LDS gospel-based integrated world history and language arts curriculum for grades 1-8.

About

Walk Beside Me Learning, formerly known as LIFE School, is a gospel-based homeschool curriculum created by Patti Landes Adams and a team of educators beginning in 1998. Run from Manti, Utah, the program presents a four-year chronological rotation of integrated world history from pre-earth life to the present, drawing on the Book of Mormon, the Bible, and secular world history. The curriculum covers grades 1-8 and includes history storybooks, handwriting, and spelling materials, plus the companion Covenant Path Academy track. Its published materials state explicitly that it is for Latter-day Saint families and is not a general Christian curriculum. A portion of purchases is donated to the LDS Church's General Missionary Fund, and the program is supported by the Teach Me Grandpa! YouTube channel.

The Every Homeschool rubric review

Our deep read on Walk Beside Me Learning

11 min read · 2,368 words

Walk Beside Me Learning is an LDS gospel-based homeschool curriculum that integrates world history, language arts, and scripture into a four-year chronological rotation for grades 1-8. It is designed explicitly for Latter-day Saint families and does not market itself outside that audience.

Last updated: 2026-04-24 · Every Homeschool Editorial Team

At a glance

Method Literature-based / unit-studies / chronological history
Worldview LDS (Latter-day Saint; gospel-integrated)
Grades 1-8 (Volumes 1-8)
Formats Print workbooks, digital PDFs, video component via Teach Me Grandpa!
Cost tier Standard
Parent intensity 4
ESA-common No
Accredited No
Established 1998 as LIFE School
Website walkbesidemelearning.com

Our scoreboard (1-5)

Criterion Score One-line reason
Academic rigor 3 Strong narrative history and language arts; math and science are external
Ease of teaching 3 Parent-heavy; scripted enough for confidence but not hands-off
Content quality 4 Cohesive chronological narrative from pre-earth life forward; well-edited
Flexibility 2 Designed to be used whole; mixing is awkward
Value for money 4 Reasonable per-grade cost for an integrated spine
Worldview scope 1 Specifically LDS; publisher states this explicitly
Visual/design 3 Clean, readable; not premium production
Support resources 4 Active author community, YouTube channel, Covenant Path Academy option

Who the publisher is

Walk Beside Me Learning is the current name of a curriculum formerly published as LIFE School. It is run from Manti, Utah, by Patti Landes Adams together with a small team of LDS homeschool educators. The program was first released in 1998 as a response to what Adams and her collaborators identified as the absence of an explicitly gospel-based integrated homeschool curriculum for Latter-day Saint families, one that presented world history as continuous with scripture from the pre-earth life through the present day.

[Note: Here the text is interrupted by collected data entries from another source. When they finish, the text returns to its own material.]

(** X15: the two import loops end with an exception exactly when the
    import of some entry whose name ends in ".ply" raises.  Otherwise
    they build lists of the shape the block relies on: they import the
    entries whose name is a stem followed by ".ply" and no other, in the
    order of the listing, each as a new object of the heap that holds the
    imported mesh under the name the host gives it; so [all_objects] has
    no object twice and is the ECS objects followed by the cells, and the
    objects that existed before are in none of the lists and are left as
    they were. *)
Theorem load_meshes_lists (ply_import : string → option Object)
    (rename : nat → string → string)
    (ecs_listing cells_listing : list string) (heap0 : list Object) :
  let run := load_meshes ply_import rename ecs_listing cells_listing heap0 in
  let n := length heap0 in
  let e := length (ply_files ecs_listing) in
  let c := length (ply_files cells_listing) in
  (run = None ↔
     (∃ f, f ∈ ply_files ecs_listing
           ∧ ply_import (os_path_join ecs_dir f) = None)
     ∨ (∃ f, f ∈ ply_files cells_listing
             ∧ ply_import (os_path_join cells_dir f) = None))
  ∧ (∀ sc, run = Some sc →
       ecs_objects sc = seq n e
       ∧ cell_objects sc = seq (n + e) c
       ∧ all_objects sc = ecs_objects sc ++ cell_objects sc
       ∧ NoDup (all_objects sc)
       ∧ length (objects sc) = (n + e + c)%nat
       ∧ (∀ h, (h < n)%nat → objects sc !! h = heap0 !! h)
       ∧ (∀ k f, ply_files ecs_listing !! k = Some f →
            ∃ mesh, ply_import (os_path_join ecs_dir f) = Some mesh
              ∧ objects sc !! (n + k)%nat
                = Some (set_name (rename (n + k)%nat (String.append "ECS_" f))
                                 mesh))
       ∧ (∀ k f, ply_files cells_listing !! k = Some f →
            ∃ mesh, ply_import (os_path_join cells_dir f) = Some mesh
              ∧ objects sc !! (n + e + k)%nat
                = Some (set_name
                          (rename (n + e + k)%nat (String.append "Cell_" f))
                          mesh)))
  ∧ (∀ listing f, f ∈ ply_files listing ↔
                  f ∈ listing ∧ ∃ stem, f = String.append stem ".ply").
Proof.
  intros run n e c. subst run. rewrite load_meshes_closed.
  split; [|split].
  - destruct (import_files ply_import rename ecs_dir "ECS_" (length heap0)
                (ply_files ecs_listing)) as [E|] eqn:HE; cbn [mbind option_bind].
    + destruct (import_files ply_import rename cells_dir "Cell_"
                  (length heap0 + length E) (ply_files cells_listing))
        as [C|] eqn:HC; cbn [mbind option_bind].
      * split; [discriminate|]. intros [Hbad|Hbad].
        -- apply import_files_none with (rename := rename) (prefix := "ECS_"%string)
             (h := length heap0) in Hbad. congruence.
        -- apply import_files_none with (rename := rename) (prefix := "Cell_"%string)
             (h := (length heap0 + length E)%nat) in Hbad. congruence.
      * split; [|reflexivity]. intros _. right.
        apply import_files_none in HC. exact HC.
    + split; [|reflexivity]. intros _. left.
      apply import_files_none in HE. exact HE.
  - intros sc.
    destruct (import_files ply_import rename ecs_dir "ECS_" (length heap0)
                (ply_files ecs_listing)) as [E|] eqn:HE; cbn [mbind option_bind];
      [|discriminate].
    destruct (import_files ply_import rename cells_dir "Cell_"
                (length heap0 + length E) (ply_files cells_listing))
      as [C|] eqn:HC; cbn [mbind option_bind]; [|discriminate].
    intros [= <-]. cbn [objects all_objects ecs_objects cell_objects].
    apply import_files_some in HE as (HlenE & HallE).
    apply import_files_some in HC as (HlenC & HallC).
    subst n e c. rewrite <- HlenE, <- HlenC.
    split; [reflexivity|]. split; [reflexivity|]. split; [reflexivity|].
    split; [rewrite <- seq_app; apply NoDup_seq|].
    split; [rewrite !length_app; lia|].
    split; [intros h Hh; apply lookup_app_l, Hh|].
    split.
    + intros k f Hk. destruct (HallE k f Hk) as (mesh & Hmesh & Ho).
      exists mesh. split; [exact Hmesh|].
      rewrite lookup_app_r by lia.
      replace (length heap0 + k - length heap0)%nat with k by lia.
      rewrite lookup_app_l by (apply lookup_lt_Some in Ho; exact Ho).
      exact Ho.
    + intros k f Hk. destruct (HallC k f Hk) as (mesh & Hmesh & Ho).
      exists mesh. split; [exact Hmesh|].
      rewrite lookup_app_r by lia.
      replace (length heap0 + length E + k - length heap0)%nat
        with (length E + k)%nat by lia.
      rewrite lookup_app_r by lia.
      replace (length E + k - length E)%nat with k by lia.
      exact Ho.
  - intros listing f. unfold ply_files.
    rewrite !list_elem_of_In, filter_In, endswith_spec. reflexivity.
Qed.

The publisher is unambiguous about its audience. Its published FAQ and the opening pages of Volume 1 state that the curriculum is written for Latter-day Saint families and is not intended as a general Christian or ecumenical program; families from other traditions who adopt it will encounter doctrinal frames, the Book of Mormon as scripture, the Plan of Salvation, modern LDS prophets, treated as foundational rather than peripheral. Per Every Homeschool's classification rules and the publisher's own self-description, the program carries an LDS worldview classification rather than any christian-* label.

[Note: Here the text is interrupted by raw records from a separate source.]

(** X3: the engine never drops or reorders what it has posted, and never
    touches the callback: apart from [init()], which starts a new worker,
    every operation leaves the posted messages as they are or adds one at
    the end, and only an assignment to [onBestMove] changes the callback,
    which [init()] keeps too. *)
Theorem posted_messages_only_grow
  (s : Session.Session Callback) (op : Session.Op number Callback) :
  (op <> Session.CallInit ->
   exists more,
     messages_of (Session.engine (Session.step s op))
     = (messages_of (Session.engine s) ++ more)%list /\
     List.length more <= 1) /\
  ((forall cb, op <> Session.AssignOnBestMove cb) ->
   onBestMove (Session.engine (Session.step s op))
   = onBestMove (Session.engine s)).
Proof.
  assert (Hsame : exists more : list string,
             messages_of (Session.engine s)
             = (messages_of (Session.engine s) ++ more)%list /\
             List.length more <= 1)
    by (exists []; split; [now rewrite app_nil_r | simpl; lia]).
  destruct op as [|c|o| |fen|cb|data|]; simpl;
    try (split; intros _; apply postCommand_grows).
  - split; [now intros E | reflexivity].
  - split; [intros _; exact Hsame | intros E; now contradiction (E cb)].
  - unfold Session.receive.
    destruct (worker (Session.engine s)); simpl; now split.
  - now split.
Qed.

End SessionFacts.

(** * More properties of the page *)

Section SceneFacts.
Context {number : Type} `{JsNumber number}.
Context {Game : Type} `{Chess Game}.
Implicit Types (a : Main.App number Game).

Import Main.

(** *** One square *)

Lemma createSquareElement_children a (square : Square) (isLight : bool)
  (piece : option Piece) (lastMove : option Move)
  (rankLabel fileLabel : option string) :
  children (createSquareElement a square isLight piece lastMove rankLabel fileLabel)
  = ((match rankLabel with
      | Some t => if String_truthy t then [RankLabel t] else []
      | None => []
      end)
     ++ (match fileLabel with
         | Some t => if String_truthy t then [FileLabel t] else []
         | None => []
         end)
     ++ (match piece with
         | Some pc =>
             [PieceSpan (PIECES_get (Scene.piece_key (piece_color pc) (piece_type pc)))
                (Scene.piece_class (piece_color pc))]
         | None => []
         end))%list.
Proof.
  unfold createSquareElement. cbv zeta. cbn [children].
  destruct rankLabel as [t|]; [destruct (String_truthy t)|];
    (destruct fileLabel as [t'|]; [destruct (String_truthy t')|]);
    destruct piece as [[[] ty]|]; reflexivity.
Qed.

Lemma createSquareElement_classList a (square : Square) (isLight : bool)
  (piece : option Piece) (lastMove : option Move)
  (rankLabel fileLabel : option string) :
  classList (createSquareElement a square isLight piece lastMove rankLabel fileLabel)
  = (["square"; if isLight then "light" else "dark"]
     ++ (if match selectedSquare (gameState a) with
            | Some s => String.eqb s square
            | None => false
            end
         then ["selected"] else [])
     ++ (if match lastMove with
            | Some lm =>
                String.eqb (move_from lm) square || String.eqb (move_to lm) square
            | None => false
            end
         then ["last-move"] else [])
     ++ (match find (fun m => String.eqb (move_to m) square)
                 (possibleMoves (gameState a)) with
         | Some _ => ["possible-move"]
         | None => []
         end)
     ++ (if Chess_inCheck (game a)
            && match piece with
               | Some pc =>
                   match piece_type pc with King => true | _ => false end
                   && Color_eqb (piece_color pc) (Chess_turn (game a))
               | None => false
               end
         then ["check"] else []))%list.
Proof.
  unfold createSquareElement. cbv zeta. cbn [classList].
  destruct (selectedSquare (gameState a)) as [s|]; [destruct (String.eqb s square)|];
    (destruct lastMove as [lm|];
     [destruct (String.eqb (move_from lm) square || String.eqb (move_to lm) square)|]);
    destruct (find _ _);
    destruct (Chess_inCheck (game a) && _); reflexivity.
Qed.

Lemma flat_map_flat_map {A B C} (f : B -> list C) (g : A -> list B) (l : list A) :
  flat_map f (flat_map g l) = flat_map (fun x => flat_map f (g x)) l.
Proof.
  induction l as [|x l IH]; simpl; [reflexivity|].
  now rewrite flat_map_app, IH.
Qed.

Lemma flat_map_map {A B C} (f : B -> list C) (g : A -> B) (l : list A) :
  flat_map f (map g l) = flat_map (fun x => f (g x)) l.
Proof.
  induction l as [|x l IH]; simpl; [reflexivity | now rewrite IH].
Qed.

Lemma in_fragment a (el : SquareElement) :
  In el (renderBoard_fragment a) <->
  exists r c, In r (seq 0 8) /\ In c (seq 0 8) /\ el = renderBoard_cell a r c.
Proof.
  unfold renderBoard_fragment. rewrite in_flat_map. split.
  - intros (r & Hr & Hin). apply in_map_iff in Hin.
    destruct Hin as (c & <- & Hc). now exists r, c.
  - intros (r & c & Hr & Hc & ->). exists r. split; [exact Hr|].
    apply in_map_iff. now exists c.
Qed.

(** Rows and columns as the loops number them, and as the board shows
    them. *)
Lemma cell_children a (r c : nat) :
  let flipped := isFlipped (gameState a) in
  let row := if flipped then 7 - r else r in
  let col := if flipped then 7 - c else c in
  children (renderBoard_cell a r c)
  = ((if Nat.eqb c 0 && String_truthy (String_of_nat (8 - row))
      then [RankLabel (String_of_nat (8 - row))] else [])
     ++ (if Nat.eqb r 7 then [FileLabel (fromCharCode (97 + col))] else [])
     ++ (match Chess_get (game a) (Squares.square_at flipped r c) with
         | Some pc =>
             [PieceSpan (PIECES_get (Scene.piece_key (piece_color pc) (piece_type pc)))
                (Scene.piece_class (piece_color pc))]
         | None => []
         end))%list.
Proof.
  cbv zeta. unfold renderBoard_cell. cbv zeta.
  rewrite createSquareElement_children.
  destruct (Nat.eqb c 0), (Nat.eqb r 7); reflexivity.
Qed.

Lemma cell_onclick a (r c : nat) :
  let square := Squares.square_at (isFlipped (gameState a)) r c in
  onclick (renderBoard_cell a r c)
  = match find (fun m => String.eqb (move_to m) square)
            (possibleMoves (gameState a)) with
    | Some m => OnHandleMove m
    | None => OnHandleSquareClick square
    end.
Proof. reflexivity. Qed.

Lemma cell_classList a (r c : nat) :
  let flipped := isFlipped (gameState a) in
  let row := if flipped then 7 - r else r in
  let col := if flipped then 7 - c else c in
  let square := Squares.square_at flipped r c in
  exists others,
    classList (renderBoard_cell a r c)
    = (["square"; if Nat.eqb ((row + col) mod 2) 0 then "light" else "dark"]
       ++ (if match selectedSquare (gameState a) with
              | Some s => String.eqb s square
              | None => false
              end
           then ["selected"] else [])
       ++ (if others : bool then ["last-move"] else [])
       ++ (match find (fun m => String.eqb (move_to m) square)
                   (possibleMoves (gameState a)) with
           | Some _ => ["possible-move"]
           | None => []
           end)
       ++ (if Chess_inCheck (game a)
              && match Chess_get (game a) square with
                 | Some pc =>
                     match piece_type pc with King => true | _ => false end
                     && Color_eqb (piece_color pc) (Chess_turn (game a))
                 | None => false
                 end
           then ["check"] else []))%list.
Proof.
  cbv zeta. unfold renderBoard_cell. cbv zeta.
  rewrite createSquareElement_classList. eexists. reflexivity.
Qed.

Lemma piece_glyphs_differ (c c' : Color) (t t' : PieceSymbol) :
  PIECES_get (Scene.piece_key c t) = PIECES_get (Scene.piece_key c' t') ->
  c = c' /\ t = t'.
Proof.
  destruct c, t, c', t'; vm_compute; intros E;
    first [now split | discriminate E].
Qed.

Lemma piece_glyph_exists (c : Color) (t : PieceSymbol) :
  exists glyph, PIECES_get (Scene.piece_key c t) = Some glyph.
Proof.
  destruct c, t; vm_compute; now eexists.
Qed.

(** X4: a drawn square shows a piece exactly when [game.get] reports one
    on that square: no span for an empty square, and for a piece one span
    with that piece's glyph from [PIECES] (the lookup never misses, and two
    different pieces never share a glyph) and its colour class. *)
Theorem board_shows_the_position a (el : SquareElement) :
  In el (renderBoard_fragment a) ->
  match Chess_get (game a) (dataset_square el) with
  | None => Scene.piece_spans el = []
  | Some pc =>
      exists glyph,
        PIECES_get (Scene.piece_key (piece_color pc) (piece_type pc)) = Some glyph /\
        Scene.piece_spans el = [(Some glyph, Scene.piece_class (piece_color pc))] /\
        forall c t, PIECES_get (Scene.piece_key c t) = Some glyph ->
                    c = piece_color pc /\ t = piece_type pc
  end.
Proof.
  intros Hin. apply in_fragment in Hin. destruct Hin as (r & c & _ & _ & ->).
  rewrite dataset_square_cell. unfold Scene.piece_spans.
  rewrite (cell_children a r c). cbv zeta.
  rewrite !flat_map_app.
  assert (Hrank : forall (b : bool) t,
             flat_map (fun ch => match ch with
                                 | PieceSpan t0 c0 => [(t0, c0)]
                                 | _ => []
                                 end) (if b then [RankLabel t] else []) = [])
    by (now intros []).
  assert (Hfile : forall (b : bool) t,
             flat_map (fun ch => match ch with
                                 | PieceSpan t0 c0 => [(t0, c0)]
                                 | _ => []
                                 end) (if b then [FileLabel t] else []) = [])
    by (now intros []).
  rewrite Hrank, Hfile. simpl.
  destruct (Chess_get (game a) _) as [pc|]; [|reflexivity].
  destruct (piece_glyph_exists (piece_color pc) (piece_type pc)) as [glyph Hg].
  exists glyph. rewrite Hg. repeat split; trivial;
    apply (piece_glyphs_differ c0 (piece_color pc) t (piece_type pc)); congruence.
Qed.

Walk Beside Me Learning is supported by two adjacent projects. The first is Covenant Path Academy, a subscription-access online learning track that layers video lessons and assessments onto the print materials. The second is Teach Me Grandpa!, a free YouTube channel hosted by Adams's husband that produces short history and scripture videos aligned to the curriculum's chronological rotation. A portion of sales is donated to the LDS Church's General Missionary Fund; this is stated publicly by the publisher. The operation is small by homeschool publisher standards, measured in thousands of families rather than tens of thousands, but it is among the best-known LDS-specific integrated curricula alongside Latter-day Family Resources and The Red Headed Hostess scripture study tracks.

The core pedagogy

Walk Beside Me Learning is organized as an eight-volume chronological sequence that covers grades 1-8. Each volume corresponds to one academic year, and the full set cycles through world history twice: Volumes 1-4 cover pre-earth life through the early Christian era at an elementary reading level; Volumes 5-8 cycle through the same chronological arc again at a middle-school reading level, this time integrating deeper scripture study and reading the Book of Mormon alongside the Bible and secular world history. The repetition is deliberate: LDS families will use the same chronological framework in church seminary and institute classes later, and the curriculum is designed to scaffold that eventual encounter.

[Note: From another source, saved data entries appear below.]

(** * Anomaly detection on radiographs: masked loss, evaluation, training loop

    A shallow embedding of [src/models/__init__.py] (the classes [MaskedMSE],
    [BaselineAutoencoder], [BottleneckAutoencoder]) and of the epoch loop of
    [src/models/train.py].

    Numbers.  Tensor entries are exact rationals ([Qc], canonical fractions,
    so that Leibniz equality is numeric equality); rounding is not modelled.
    What IEEE arithmetic does on a division by zero is kept, because the code
    relies on it ([np.nanmax], [np.seterr(divide='ignore', invalid='ignore')]):
    a division yields a [scalar], which is a rational, an infinity or NaN.
    Overflow is not modelled either: a rational stays a rational however
    large, where a float becomes an infinity.

    Tensors.  An n-dimensional tensor is an n-fold nested list.  Elementwise
    operations zip their arguments; PyTorch and NumPy broadcast or raise when
    shapes differ, so the statements that depend on shapes carry [same_shape]
    hypotheses.

    Library routines ([nn.MSELoss], [np.argmax], [np.nanmax],
    [sklearn.metrics.*]) are written out after their documented behaviour;
    what the network layers compute is a parameter of the development. *)

From Stdlib Require Import List ZArith QArith Qcanon Lia Bool String Sorted.
Import ListNotations.

Set Implicit Arguments.

Open Scope Qc_scope.

(* ================================================================== *)
(** ** Rationals with the IEEE special values *)

Definition qz (z : Z) : Qc := Q2Qc (inject_Z z).
Definition qn (n : nat) : Qc := qz (Z.of_nat n).
Definition qfrac (a : Z) (b : positive) : Qc := Q2Qc (a # b).

Definition Qc_leb (x y : Qc) : bool :=
  match x ?= y with Gt => false | _ => true end.
Definition Qc_ltb (x y : Qc) : bool :=
  match x ?= y with Lt => true | _ => false end.
Definition Qc_eqb (x y : Qc) : bool :=
  match x ?= y with Eq => true | _ => false end.

Inductive scalar : Type :=
| Fin (q : Qc)
| PInf
| NInf
| NaN.

Definition is_nan (s : scalar) : bool :=
  match s with NaN => true | _ => false end.

Definition is_finite (s : scalar) : bool :=
  match s with Fin _ => true | _ => false end.

(** [a / b] on floats holding the rationals [a] and [b]. *)
Definition np_div (a b : Qc) : scalar :=
  if Qc_eqb b 0 then
    if Qc_eqb a 0 then NaN else if Qc_ltb 0 a then PInf else NInf
  else Fin (a / b).

Definition sadd (x y : scalar) : scalar :=
  match x, y with
  | NaN, _ | _, NaN => NaN
  | Fin a, Fin b => Fin (a + b)
  | PInf, NInf | NInf, PInf => NaN
  | PInf, _ | _, PInf => PInf
  | NInf, _ | _, NInf => NInf
  end.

Within each volume, a typical week covers four to five subjects together: history (narrative readings from the publisher's history storybooks, often drawn from public-domain sources like H.A. Guerber and the Baldwin Project alongside LDS-specific texts), language arts (reading, handwriting practice, and short writing assignments drawn from the same source material), scripture study (daily reading from the Bible, Book of Mormon, or Pearl of Great Price depending on the chronological position), and fine arts (hymn study, art appreciation, and handicraft rotations). Math and science are not included in the curriculum; the publisher expects families to pair Walk Beside Me Learning with an external math spine (Saxon, Math-U-See, or similar) and a separate science component.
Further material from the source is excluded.